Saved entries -
>>>>>

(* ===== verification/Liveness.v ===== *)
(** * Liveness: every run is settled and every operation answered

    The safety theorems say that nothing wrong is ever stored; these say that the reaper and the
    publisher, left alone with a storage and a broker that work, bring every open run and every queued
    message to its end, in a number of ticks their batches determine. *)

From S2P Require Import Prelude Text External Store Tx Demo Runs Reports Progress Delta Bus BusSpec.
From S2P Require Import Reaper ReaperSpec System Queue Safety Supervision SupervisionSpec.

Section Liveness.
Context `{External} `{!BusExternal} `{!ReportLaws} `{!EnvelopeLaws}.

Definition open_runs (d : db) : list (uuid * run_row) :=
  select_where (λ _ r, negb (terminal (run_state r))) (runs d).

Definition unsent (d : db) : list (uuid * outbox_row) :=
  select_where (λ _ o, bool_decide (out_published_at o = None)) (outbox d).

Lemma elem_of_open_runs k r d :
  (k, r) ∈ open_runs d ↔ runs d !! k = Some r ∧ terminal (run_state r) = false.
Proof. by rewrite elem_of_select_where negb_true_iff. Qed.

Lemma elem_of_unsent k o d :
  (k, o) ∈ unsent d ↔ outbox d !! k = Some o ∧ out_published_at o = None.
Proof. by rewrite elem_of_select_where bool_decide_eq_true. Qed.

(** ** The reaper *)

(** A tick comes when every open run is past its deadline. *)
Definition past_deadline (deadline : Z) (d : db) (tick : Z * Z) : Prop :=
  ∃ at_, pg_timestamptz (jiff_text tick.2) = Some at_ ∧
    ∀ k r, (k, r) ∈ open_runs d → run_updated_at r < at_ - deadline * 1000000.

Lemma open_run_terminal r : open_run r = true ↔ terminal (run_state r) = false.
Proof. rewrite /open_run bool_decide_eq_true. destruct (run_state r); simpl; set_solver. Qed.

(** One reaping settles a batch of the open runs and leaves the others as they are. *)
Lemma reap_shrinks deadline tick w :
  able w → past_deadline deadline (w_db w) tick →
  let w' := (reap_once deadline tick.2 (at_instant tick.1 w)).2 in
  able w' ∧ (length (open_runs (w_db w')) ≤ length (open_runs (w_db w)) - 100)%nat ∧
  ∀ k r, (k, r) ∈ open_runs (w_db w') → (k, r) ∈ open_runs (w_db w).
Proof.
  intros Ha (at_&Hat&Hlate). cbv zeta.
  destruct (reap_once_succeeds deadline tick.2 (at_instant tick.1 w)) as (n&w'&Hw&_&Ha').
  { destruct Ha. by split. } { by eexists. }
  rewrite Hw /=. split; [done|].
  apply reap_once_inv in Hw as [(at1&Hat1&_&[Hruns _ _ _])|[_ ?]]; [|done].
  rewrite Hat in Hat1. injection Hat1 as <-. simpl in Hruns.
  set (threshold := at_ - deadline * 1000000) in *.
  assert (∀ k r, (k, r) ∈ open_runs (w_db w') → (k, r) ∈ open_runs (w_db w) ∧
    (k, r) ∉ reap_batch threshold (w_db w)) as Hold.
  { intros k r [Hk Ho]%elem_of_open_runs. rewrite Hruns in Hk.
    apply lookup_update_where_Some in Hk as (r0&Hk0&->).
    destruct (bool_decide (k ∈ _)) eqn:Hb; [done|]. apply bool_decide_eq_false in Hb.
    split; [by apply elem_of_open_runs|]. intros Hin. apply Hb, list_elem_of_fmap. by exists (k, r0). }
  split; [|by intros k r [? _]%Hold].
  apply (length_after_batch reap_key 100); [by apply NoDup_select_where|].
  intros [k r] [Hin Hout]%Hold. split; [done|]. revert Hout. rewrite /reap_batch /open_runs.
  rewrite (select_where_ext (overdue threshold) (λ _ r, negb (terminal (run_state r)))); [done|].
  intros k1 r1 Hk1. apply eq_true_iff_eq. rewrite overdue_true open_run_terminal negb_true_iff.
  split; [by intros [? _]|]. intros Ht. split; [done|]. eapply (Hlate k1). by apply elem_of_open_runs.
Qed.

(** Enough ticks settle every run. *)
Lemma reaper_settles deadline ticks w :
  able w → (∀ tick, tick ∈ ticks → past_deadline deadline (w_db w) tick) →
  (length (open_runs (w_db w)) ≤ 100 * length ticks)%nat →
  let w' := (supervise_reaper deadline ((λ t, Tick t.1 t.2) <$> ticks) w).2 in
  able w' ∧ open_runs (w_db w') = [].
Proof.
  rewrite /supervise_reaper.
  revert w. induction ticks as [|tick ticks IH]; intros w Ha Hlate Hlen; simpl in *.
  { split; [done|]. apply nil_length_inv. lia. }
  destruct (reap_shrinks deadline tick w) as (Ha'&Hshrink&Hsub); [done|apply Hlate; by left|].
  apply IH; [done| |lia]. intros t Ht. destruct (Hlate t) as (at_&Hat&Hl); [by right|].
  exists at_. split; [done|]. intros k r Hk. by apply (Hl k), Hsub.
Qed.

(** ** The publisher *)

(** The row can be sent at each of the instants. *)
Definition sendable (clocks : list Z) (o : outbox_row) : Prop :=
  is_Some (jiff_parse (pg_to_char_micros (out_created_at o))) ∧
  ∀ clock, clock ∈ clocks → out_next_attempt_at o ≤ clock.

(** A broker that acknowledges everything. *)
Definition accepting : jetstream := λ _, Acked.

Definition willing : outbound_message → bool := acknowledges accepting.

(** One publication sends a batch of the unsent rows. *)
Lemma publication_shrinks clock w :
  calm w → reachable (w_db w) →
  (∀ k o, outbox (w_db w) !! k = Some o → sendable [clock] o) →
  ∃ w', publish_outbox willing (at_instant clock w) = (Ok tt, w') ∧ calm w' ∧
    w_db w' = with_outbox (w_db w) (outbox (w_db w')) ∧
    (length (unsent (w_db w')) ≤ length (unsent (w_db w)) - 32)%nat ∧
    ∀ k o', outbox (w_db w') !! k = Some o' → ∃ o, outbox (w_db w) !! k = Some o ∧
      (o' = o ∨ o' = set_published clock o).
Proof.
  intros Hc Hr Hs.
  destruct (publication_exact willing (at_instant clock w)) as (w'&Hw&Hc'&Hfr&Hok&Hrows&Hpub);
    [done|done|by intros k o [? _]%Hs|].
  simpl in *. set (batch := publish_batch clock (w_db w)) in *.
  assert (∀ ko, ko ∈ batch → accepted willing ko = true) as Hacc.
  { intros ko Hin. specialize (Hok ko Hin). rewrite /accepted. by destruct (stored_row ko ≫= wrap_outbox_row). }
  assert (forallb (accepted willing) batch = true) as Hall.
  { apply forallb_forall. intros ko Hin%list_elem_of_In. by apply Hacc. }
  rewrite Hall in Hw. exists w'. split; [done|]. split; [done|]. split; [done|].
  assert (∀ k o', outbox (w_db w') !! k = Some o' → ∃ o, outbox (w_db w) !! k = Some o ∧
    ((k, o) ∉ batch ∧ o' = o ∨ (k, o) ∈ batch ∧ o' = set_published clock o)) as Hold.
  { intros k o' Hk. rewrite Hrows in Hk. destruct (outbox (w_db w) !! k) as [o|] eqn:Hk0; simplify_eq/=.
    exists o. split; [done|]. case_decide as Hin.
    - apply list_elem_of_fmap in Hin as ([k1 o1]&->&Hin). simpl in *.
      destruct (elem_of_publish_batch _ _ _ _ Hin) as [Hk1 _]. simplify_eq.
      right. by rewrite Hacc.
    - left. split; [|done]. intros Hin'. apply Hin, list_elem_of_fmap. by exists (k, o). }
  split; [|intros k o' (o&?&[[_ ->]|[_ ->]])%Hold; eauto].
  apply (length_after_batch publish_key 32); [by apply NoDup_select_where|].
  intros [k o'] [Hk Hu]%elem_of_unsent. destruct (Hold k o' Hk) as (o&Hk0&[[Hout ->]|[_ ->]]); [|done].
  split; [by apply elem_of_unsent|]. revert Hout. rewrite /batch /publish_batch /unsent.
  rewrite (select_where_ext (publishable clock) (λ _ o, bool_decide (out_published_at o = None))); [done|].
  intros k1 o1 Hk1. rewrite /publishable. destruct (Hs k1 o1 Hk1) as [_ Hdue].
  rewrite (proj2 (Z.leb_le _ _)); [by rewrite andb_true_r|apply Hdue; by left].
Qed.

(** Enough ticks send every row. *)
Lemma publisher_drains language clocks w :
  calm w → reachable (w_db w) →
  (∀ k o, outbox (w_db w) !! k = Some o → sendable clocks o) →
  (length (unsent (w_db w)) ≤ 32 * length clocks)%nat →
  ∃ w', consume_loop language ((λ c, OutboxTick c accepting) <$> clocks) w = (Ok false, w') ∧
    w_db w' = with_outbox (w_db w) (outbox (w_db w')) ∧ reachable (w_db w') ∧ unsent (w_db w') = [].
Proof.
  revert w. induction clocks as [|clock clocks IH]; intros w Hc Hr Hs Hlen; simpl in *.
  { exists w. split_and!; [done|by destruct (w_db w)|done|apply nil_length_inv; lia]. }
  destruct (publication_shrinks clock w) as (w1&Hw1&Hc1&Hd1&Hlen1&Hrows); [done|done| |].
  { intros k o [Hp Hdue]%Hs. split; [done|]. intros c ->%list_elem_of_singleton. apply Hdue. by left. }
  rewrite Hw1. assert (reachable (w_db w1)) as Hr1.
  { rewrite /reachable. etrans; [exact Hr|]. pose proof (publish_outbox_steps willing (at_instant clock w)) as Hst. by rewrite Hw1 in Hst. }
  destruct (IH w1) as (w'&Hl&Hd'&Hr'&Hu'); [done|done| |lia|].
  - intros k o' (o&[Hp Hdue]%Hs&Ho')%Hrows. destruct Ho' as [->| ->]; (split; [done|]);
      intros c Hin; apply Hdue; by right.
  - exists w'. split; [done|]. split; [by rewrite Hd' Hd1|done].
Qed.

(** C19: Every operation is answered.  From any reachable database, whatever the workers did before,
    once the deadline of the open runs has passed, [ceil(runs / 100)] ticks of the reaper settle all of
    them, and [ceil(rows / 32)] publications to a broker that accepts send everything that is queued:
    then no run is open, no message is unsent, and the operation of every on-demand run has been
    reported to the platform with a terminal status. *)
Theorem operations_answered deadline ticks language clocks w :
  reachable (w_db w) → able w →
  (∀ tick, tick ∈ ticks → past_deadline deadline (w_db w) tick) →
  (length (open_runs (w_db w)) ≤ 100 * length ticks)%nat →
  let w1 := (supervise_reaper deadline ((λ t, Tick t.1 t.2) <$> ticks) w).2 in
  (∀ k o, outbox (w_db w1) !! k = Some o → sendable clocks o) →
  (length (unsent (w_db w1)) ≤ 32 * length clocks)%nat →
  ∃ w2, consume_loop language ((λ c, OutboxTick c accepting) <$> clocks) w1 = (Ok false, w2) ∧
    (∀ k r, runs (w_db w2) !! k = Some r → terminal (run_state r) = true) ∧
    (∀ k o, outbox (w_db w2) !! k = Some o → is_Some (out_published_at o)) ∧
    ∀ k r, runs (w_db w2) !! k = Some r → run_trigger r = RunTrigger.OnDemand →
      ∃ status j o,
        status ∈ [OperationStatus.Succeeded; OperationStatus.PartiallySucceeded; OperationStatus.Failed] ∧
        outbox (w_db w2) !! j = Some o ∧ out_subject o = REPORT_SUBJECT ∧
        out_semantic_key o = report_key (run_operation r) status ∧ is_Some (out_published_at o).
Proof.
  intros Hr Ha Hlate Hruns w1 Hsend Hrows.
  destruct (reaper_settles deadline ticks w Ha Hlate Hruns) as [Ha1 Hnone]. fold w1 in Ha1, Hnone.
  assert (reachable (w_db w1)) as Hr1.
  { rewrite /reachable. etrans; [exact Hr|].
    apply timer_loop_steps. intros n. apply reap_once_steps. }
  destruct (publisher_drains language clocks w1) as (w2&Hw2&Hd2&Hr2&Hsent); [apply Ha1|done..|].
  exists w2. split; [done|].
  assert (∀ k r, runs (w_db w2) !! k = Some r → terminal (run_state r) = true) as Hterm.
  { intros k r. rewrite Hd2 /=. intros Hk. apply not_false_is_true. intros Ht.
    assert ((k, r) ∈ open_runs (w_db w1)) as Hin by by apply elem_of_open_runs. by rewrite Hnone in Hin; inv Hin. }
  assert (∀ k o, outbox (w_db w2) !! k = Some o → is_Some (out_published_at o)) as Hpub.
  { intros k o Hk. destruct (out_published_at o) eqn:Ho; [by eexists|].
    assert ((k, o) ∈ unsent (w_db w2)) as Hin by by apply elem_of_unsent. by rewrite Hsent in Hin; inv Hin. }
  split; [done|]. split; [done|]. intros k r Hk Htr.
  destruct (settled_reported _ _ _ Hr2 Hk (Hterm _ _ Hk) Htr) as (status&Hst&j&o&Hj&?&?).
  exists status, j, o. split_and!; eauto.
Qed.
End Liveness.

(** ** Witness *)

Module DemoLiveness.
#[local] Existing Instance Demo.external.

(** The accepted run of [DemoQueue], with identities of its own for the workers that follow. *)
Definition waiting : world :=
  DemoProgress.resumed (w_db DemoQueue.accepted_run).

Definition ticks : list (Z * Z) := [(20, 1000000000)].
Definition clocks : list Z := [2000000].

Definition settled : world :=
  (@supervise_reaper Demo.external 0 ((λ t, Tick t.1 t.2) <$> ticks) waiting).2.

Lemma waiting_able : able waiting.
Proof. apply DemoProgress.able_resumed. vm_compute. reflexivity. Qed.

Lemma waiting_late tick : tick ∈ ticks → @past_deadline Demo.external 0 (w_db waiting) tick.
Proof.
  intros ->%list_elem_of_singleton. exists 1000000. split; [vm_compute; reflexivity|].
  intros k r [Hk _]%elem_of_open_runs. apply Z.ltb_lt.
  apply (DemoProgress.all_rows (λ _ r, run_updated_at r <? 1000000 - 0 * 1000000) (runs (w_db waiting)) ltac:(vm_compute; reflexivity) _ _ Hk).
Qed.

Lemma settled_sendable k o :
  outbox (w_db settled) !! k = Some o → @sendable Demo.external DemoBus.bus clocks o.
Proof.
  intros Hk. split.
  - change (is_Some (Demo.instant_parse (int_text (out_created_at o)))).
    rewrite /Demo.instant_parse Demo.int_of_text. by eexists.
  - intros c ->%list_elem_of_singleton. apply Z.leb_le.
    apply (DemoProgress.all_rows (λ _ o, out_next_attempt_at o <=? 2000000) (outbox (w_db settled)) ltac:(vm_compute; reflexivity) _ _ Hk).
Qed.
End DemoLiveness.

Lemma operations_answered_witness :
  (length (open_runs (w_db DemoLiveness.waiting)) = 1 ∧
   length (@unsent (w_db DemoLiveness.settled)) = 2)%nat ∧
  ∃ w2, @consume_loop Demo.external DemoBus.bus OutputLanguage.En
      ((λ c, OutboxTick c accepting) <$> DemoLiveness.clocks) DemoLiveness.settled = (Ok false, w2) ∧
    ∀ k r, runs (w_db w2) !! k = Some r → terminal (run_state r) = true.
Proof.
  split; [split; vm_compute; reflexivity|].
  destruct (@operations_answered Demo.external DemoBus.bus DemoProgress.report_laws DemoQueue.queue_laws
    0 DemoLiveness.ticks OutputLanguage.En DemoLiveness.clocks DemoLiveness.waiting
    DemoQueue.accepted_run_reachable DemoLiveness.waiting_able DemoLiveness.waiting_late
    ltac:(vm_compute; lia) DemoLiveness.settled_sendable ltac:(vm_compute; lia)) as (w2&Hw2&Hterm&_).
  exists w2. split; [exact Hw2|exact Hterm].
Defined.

<<<<<

PROBLEM - Search the data above for the word "threshold" and count the lines where it appears. Only the number should be given.

ANSWER BOX - 3